En el mercado viejo, a un paso del Museo de la Revolución, se pueden comprar un collar de coral negro y dos aros por diez dólares (al cambio del mercado negro); también iconos de todos los Cristos, Vírgenes y Santos que puede concebir la imaginería popular, pero la comida se hace cada vez más rara y muchos van a buscarla a los mercados ilegales. Incluso las medicinas son difíciles de hallar sin ayuda de los Comités de Defensa de la Revolución (copiados de la experiencia cubana) que tratan de organizar y concientizar a la población.

Pero la revolución sandinista se parece más a una epopeya de liberación que a la construcción de una sociedad socialista.
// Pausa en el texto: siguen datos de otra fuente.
Lemma keeps_bind {A B} (m : GM (State DB L) A) (f : A → GM (State DB L) B) :
  keeps m → (∀ a, keeps (f a)) → keeps (m ≫= f).
Proof. apply stays_bind, _. Qed.
Lemma keeps_after {A B} (m : GM (State DB L) A) (f : A → GM (State DB L) B) s :
  good (Store s) (Store (m s).2) → (∀ a, keeps (f a)) → good (Store s) (Store ((m ≫= f) s).2).
Proof. apply (stays_after good_step). Qed.
Lemma keeps_lift {A} (r : res A) : keeps (lift r).
Proof. apply stays_lift, _. Qed.
Lemma keeps_mret {A} (a : A) : keeps (mret a).
Proof. apply stays_mret, _. Qed.
Lemma keeps_on_store {A} (f : DB → res A) : keeps (on_store f).
Proof. intros s. reflexivity. Qed.
Lemma keeps_notify f : keeps (notify f).
Proof. intros s. unfold good_step. rewrite notify_Store. reflexivity. Qed.
Lemma keeps_add_app k v : keeps (store_add AppTree k v).
Proof.
  intros s Hi. destruct (store_add_effect s AppTree k v) as [->|(b & _ & Ha)];
    [apply Hi|done|by apply good_refl|by eapply good_app].
Qed.
Lemma keeps_fatal {A} (m : GM (State DB L) A) : keeps m → keeps (fatal m).
Proof. intros Hm s. specialize (Hm s). unfold fatal. by destruct (m s) as [[]]. Qed.
Lemma keeps_try {A} (m : GM (State DB L) A) : keeps m → keeps (try_ m).
Proof. apply stays_try. Qed.
Lemma keeps_ignore_err m : keeps m → keeps (ignore_err m).
Proof. intros Hm s. specialize (Hm s). unfold ignore_err. by destruct (m s) as [[]]. Qed.
Lemma keeps_for_each {A} (xs : list A) f : (∀ x, keeps (f x)) → keeps (for_each xs f).
Proof. apply stays_for_each; apply _. Qed.
Lemma keeps_purge now h : keeps (modify (VoteCachePurge now h)).
Proof. apply stays_modify. intros s. unfold VoteCachePurge. by case_decide. Qed.

Lemma keeps_commit : keeps store_commit.
Proof.
  intros s Hi. destruct (db_commit (Store s)) as (h & d' & Hc & Hok & Hw & Hcm); [right; apply Hi|].
  unfold store_commit. rewrite Hc. simpl. by apply good_commit.
Qed.
Lemma keeps_rollback : keeps store_rollback.
Proof.
  intros s Hi. destruct (db_rollback (Store s)) as (d' & Hc & Hok & Hw & Hcm); [apply Hi|].
  unfold store_rollback. rewrite Hc. simpl. by apply good_rollback.
Qed.
#[local] Hint Resolve keeps_lift keeps_mret keeps_on_store keeps_notify keeps_add_app keeps_fatal
  keeps_try keeps_ignore_err keeps_purge keeps_commit keeps_rollback : core.
Ltac keeps_tac :=
  repeat first
    [ solve [auto]
    | apply keeps_bind; [|intros ?]
    | apply keeps_fatal
    | case_match ].

Lemma keeps_AddOracle a : keeps (AddOracle a).
Proof. unfold AddOracle. keeps_tac. Qed.
Lemma keeps_RemoveOracle a : keeps (RemoveOracle a).
Proof. unfold RemoveOracle. keeps_tac. Qed.
Lemma keeps_AddValidator k p : keeps (AddValidator k p).
Proof. unfold AddValidator. keeps_tac. Qed.
Lemma keeps_RemoveValidator a : keeps (RemoveValidator a).
Proof. unfold RemoveValidator. keeps_tac. Qed.
Lemma keeps_Save : keeps Save.
Proof. unfold Save. keeps_tac. Qed.
Lemma keeps_Rollback : keeps Rollback_.
Proof. unfold Rollback_. keeps_tac. Qed.
#[local] Hint Resolve keeps_AddOracle keeps_RemoveOracle keeps_AddValidator keeps_RemoveValidator
  keeps_Save keeps_Rollback : core.

Lemma keeps_Info : keeps Info.
Proof. unfold Info. keeps_tac. Qed.
Lemma keeps_BeginBlock h now : keeps (BeginBlock h now).
Proof. unfold BeginBlock. keeps_tac. Qed.
Lemma keeps_InitChain g : keeps (InitChain g).
Proof.
  unfold InitChain. keeps_tac; apply keeps_for_each; intros; auto.
Qed.

(** ** Delivered transactions *)
Lemma set_Canceled_wf p : proc_wf p → proc_wf (set_Canceled true p) ∧ evolves p (set_Canceled true p).
Proof. intros []. split; constructor; try done; reflexivity. Qed.

Lemma good_written s pid p p' d' : store_inv (Store s) → wproc (Store s) pid = Some p →
  process_written (Store s) pid p' d' → proc_wf p' → evolves p p' → store_inv d' ∧ later (Store s) d'.
Proof.
  intros Hi Hp Hw Hwf Hev. destruct (wproc_wf _ _ _ Hi Hp) as [Hl _].
  eapply good_process; [done|done|done| |done]. intros q Hq. by simplify_eq.
Qed.

Lemma AddVote_good v s : store_inv (Store s) → is_Some (wproc (Store s) (v_ProcessID v)) →
  EnvelopeExists (Store s) (v_ProcessID v) (v_Nullifier v) = Ok false →
  store_inv (Store (AddVote v s).2) ∧ later (Store s) (Store (AddVote v s).2).
Proof.
  intros Hi Hp He. destruct (AddVote_effect s v) as [->|(vid & b & h & Hv & Hh & Ha & Hb & Hu)];
    [apply Hi|by apply good_refl|].
  rewrite EnvelopeExists_ck, Hv in He by apply Hi. injection He as He. go_bool.
  apply voteID_Ok in Hv as (Hlp & Hln & ->).
  eapply (good_vote _ _ (set_Height (h_Height h) v)); eauto; [simpl; by rewrite Hu|].
  destruct (ck (Store s) VoteTree (v_ProcessID v ++ v_Nullifier v)) as [c|] eqn:Ec; [|done].
  destruct (si_cvote _ Hi _ _ Ec) as (? & _ & Hne & _). naive_solver.
Qed.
Sin duda los sandinistas quisieran ir más lejos, pero lo hecho ya es más de lo que pueden tolerar Reagan y el Departamento de Estado, porque el ejemplo podría expandirse a los países vecinos.

La humillación cotidiana de los habitantes de Honduras, Guatemala y El Salvador (consideradas democracias «verdaderas» por los Estados Unidos) no se ve más en Nicaragua. Ya nadie teme allí a la nueva policía que dirige Doris Tejerino; nadie va a la cárcel por estar en desacuerdo con el régimen o con alguno de sus dirigentes, pero todos siguen expuestos a la muerte violenta: los «contras» golpean con una saña solo comparable con la que mostraban los guardias de Somoza. Tienen armas modernas y, fracasada la política de seducción, utilizan la del terror. Hay pocos periodistas y sacerdotes que se atreven a aventurarse hoy por las zonas donde operan los mercenarios y nadie escucha los pedidos del presidente Ortega para que la ONU instale un cordón de seguridad en la frontera con Honduras. Estados Unidos se niega, también, a acatar la decisión del Tribunal Internacional de La Haya, que lo conminó a cesar las agresiones contra un pueblo que intenta sobrevivir con dignidad y decoro.

Nicaragua no puede darse el lujo de cerrarle las puertas a nadie porque ha sido sospechada de promover todos los males de la tierra. Tiene que abrir la casa para que todos podamos ir a curiosear y convencernos de que la más importante de las batallas debe ganarse con la solidaridad de las democracias de América y de Europa y en el corazón mismo de los Estados Unidos.

Si esa victoria no es posible, ninguna otra lo será. Ortega, Borge, el novelista Ramírez, el cura poeta Ernesto Cardenal y los otros morirán entre las ruinas de la ciudad disparando contra los invasores. O en la selva, quemados con napalm. Entonces será demasiado tarde para oponerse al salvajismo.

También caerán los jóvenes que cantaban en la plaza y aquel hombre que pedía huesos de pollo para molerlos con las papas. Porque sandinistas o no, a todos ellos los une un sentimiento de patriotismo que desborda y a la vez fortalece a la revolución más joven y más vigilada del mundo.